### Task goal
Copy out exactly the lines below that run from the one holding "[authz/state.rs])." to the one holding "the handler answers and records.", keeping both of those lines and no others.

⁂

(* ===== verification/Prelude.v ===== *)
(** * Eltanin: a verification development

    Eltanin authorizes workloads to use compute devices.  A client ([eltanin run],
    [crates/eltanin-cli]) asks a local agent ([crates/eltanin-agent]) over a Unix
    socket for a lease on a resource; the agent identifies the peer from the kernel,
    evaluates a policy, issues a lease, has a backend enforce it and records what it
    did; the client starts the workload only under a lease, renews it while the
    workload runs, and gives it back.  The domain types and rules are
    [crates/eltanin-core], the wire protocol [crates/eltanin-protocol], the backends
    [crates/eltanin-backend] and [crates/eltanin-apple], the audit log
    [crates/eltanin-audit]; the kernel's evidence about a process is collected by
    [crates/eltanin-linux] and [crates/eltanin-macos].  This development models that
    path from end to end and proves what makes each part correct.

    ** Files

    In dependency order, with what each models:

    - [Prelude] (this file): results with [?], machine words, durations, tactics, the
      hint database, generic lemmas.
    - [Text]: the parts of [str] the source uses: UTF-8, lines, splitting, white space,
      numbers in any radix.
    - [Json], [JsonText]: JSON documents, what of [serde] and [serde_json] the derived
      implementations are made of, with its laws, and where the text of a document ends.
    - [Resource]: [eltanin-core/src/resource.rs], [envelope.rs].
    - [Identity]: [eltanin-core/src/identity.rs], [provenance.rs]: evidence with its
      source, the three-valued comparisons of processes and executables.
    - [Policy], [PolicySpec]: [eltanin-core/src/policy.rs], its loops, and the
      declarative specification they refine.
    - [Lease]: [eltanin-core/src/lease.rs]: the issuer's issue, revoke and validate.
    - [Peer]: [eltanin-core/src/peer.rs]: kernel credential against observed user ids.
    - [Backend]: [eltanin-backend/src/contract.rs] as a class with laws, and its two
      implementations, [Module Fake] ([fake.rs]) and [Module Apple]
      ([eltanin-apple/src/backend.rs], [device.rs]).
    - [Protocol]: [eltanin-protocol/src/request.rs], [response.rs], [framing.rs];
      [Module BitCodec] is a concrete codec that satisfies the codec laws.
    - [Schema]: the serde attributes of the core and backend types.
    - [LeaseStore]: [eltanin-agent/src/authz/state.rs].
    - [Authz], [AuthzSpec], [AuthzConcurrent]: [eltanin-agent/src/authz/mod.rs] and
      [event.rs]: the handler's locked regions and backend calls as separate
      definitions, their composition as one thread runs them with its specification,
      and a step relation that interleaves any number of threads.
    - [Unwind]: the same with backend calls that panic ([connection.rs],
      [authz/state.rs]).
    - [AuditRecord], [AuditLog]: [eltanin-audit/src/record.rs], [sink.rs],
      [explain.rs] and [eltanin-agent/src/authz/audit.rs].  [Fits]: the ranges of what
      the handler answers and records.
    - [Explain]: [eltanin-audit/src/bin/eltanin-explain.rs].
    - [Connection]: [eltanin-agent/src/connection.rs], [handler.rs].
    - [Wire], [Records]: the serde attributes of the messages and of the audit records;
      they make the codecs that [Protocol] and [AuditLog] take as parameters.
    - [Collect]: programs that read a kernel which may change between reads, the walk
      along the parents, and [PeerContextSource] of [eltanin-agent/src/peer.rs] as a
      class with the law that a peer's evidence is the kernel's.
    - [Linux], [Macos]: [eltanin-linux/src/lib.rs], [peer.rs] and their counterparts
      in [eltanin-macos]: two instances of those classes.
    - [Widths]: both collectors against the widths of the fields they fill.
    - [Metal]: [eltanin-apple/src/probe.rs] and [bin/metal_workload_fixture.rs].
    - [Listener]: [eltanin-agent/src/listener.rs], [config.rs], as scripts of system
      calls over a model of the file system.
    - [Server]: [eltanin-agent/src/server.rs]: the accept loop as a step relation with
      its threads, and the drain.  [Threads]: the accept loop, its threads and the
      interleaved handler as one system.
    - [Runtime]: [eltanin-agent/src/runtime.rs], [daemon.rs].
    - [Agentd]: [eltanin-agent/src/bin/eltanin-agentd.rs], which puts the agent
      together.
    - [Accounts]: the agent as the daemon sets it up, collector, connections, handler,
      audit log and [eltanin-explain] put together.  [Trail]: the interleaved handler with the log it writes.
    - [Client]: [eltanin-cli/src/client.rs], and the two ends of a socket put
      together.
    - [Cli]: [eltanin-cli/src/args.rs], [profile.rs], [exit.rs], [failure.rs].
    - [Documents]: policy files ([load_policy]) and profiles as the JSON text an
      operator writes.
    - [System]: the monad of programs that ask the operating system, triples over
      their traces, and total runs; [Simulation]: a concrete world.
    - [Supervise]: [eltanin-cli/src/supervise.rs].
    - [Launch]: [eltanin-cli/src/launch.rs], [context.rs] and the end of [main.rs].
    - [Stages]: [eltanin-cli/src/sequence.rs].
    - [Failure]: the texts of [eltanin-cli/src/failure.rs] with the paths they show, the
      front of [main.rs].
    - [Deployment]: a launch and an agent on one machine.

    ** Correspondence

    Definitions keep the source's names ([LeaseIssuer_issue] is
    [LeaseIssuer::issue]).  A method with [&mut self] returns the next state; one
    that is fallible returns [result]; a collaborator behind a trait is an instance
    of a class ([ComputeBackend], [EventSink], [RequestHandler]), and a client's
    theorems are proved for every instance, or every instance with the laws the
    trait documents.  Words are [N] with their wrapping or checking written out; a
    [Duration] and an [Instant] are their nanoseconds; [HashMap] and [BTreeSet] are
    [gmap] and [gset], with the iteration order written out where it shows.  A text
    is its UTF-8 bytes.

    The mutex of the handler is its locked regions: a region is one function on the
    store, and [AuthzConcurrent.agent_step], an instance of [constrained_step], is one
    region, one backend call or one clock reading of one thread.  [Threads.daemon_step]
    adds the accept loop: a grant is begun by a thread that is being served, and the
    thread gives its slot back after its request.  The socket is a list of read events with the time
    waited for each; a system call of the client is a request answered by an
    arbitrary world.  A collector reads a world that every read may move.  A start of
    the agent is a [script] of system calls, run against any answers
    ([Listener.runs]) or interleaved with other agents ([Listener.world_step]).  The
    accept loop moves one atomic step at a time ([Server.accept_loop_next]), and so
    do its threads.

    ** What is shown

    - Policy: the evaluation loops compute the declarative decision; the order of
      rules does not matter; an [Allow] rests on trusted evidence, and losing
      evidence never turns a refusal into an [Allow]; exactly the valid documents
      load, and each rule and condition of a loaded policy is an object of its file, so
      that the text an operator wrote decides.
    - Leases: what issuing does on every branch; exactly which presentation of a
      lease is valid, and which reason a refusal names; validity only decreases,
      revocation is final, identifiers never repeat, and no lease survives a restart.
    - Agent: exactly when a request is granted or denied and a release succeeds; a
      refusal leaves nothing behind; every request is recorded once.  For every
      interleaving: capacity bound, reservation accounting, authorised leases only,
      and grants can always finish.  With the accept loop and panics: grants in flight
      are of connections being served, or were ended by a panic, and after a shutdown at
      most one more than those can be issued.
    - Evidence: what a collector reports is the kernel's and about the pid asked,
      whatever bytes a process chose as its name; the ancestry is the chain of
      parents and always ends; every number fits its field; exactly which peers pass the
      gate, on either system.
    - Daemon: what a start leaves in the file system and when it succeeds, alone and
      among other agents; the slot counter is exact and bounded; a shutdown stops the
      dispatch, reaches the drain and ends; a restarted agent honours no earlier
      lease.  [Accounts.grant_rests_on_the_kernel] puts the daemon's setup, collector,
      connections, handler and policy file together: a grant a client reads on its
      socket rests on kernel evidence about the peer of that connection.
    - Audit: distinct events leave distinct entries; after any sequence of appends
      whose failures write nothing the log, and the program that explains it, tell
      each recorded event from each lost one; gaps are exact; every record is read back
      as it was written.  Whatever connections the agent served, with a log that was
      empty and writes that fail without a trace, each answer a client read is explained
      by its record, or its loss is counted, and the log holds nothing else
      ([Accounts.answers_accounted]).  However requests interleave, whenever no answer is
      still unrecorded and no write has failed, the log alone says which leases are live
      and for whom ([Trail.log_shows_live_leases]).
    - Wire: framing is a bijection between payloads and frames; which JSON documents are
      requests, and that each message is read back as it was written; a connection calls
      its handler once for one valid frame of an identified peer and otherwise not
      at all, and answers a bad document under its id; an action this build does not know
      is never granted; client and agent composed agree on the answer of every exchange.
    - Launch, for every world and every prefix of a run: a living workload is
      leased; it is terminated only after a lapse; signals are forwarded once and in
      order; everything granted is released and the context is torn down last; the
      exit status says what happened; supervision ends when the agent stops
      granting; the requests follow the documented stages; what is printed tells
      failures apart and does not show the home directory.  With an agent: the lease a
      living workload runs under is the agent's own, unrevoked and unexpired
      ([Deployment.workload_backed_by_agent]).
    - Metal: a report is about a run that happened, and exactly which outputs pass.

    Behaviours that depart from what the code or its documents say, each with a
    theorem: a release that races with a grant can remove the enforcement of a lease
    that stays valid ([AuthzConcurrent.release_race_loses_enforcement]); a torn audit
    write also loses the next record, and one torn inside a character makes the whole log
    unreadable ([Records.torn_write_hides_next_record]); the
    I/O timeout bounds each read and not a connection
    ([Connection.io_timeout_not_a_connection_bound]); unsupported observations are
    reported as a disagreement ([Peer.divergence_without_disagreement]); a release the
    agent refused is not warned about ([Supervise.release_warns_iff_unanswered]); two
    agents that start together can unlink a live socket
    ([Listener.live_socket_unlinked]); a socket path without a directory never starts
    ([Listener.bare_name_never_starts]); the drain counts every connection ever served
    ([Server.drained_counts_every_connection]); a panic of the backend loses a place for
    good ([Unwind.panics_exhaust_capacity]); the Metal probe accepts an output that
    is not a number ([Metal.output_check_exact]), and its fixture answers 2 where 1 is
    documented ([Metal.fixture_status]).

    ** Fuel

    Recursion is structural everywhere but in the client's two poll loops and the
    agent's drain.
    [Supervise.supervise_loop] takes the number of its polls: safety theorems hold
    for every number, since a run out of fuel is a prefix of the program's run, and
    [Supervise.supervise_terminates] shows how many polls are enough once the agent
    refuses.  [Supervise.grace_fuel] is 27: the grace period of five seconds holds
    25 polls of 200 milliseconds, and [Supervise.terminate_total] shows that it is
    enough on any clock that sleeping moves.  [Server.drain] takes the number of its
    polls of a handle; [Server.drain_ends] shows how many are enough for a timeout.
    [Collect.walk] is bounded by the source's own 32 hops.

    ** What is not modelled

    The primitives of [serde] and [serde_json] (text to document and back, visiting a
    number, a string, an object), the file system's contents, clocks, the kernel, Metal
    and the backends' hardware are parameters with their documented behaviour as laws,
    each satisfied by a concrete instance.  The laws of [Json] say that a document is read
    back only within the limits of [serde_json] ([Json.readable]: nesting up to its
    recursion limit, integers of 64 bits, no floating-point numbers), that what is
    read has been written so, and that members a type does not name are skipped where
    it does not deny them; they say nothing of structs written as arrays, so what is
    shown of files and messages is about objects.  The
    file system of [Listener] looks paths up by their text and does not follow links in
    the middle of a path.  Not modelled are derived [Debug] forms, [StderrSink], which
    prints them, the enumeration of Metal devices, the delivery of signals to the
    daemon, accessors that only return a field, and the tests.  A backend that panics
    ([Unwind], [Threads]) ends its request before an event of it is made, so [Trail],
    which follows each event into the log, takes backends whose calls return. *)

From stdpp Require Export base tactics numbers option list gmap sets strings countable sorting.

⁂

### Exercise solution
      [authz/state.rs]).
    - [AuditRecord], [AuditLog]: [eltanin-audit/src/record.rs], [sink.rs],
      [explain.rs] and [eltanin-agent/src/authz/audit.rs].  [Fits]: the ranges of what
      the handler answers and records.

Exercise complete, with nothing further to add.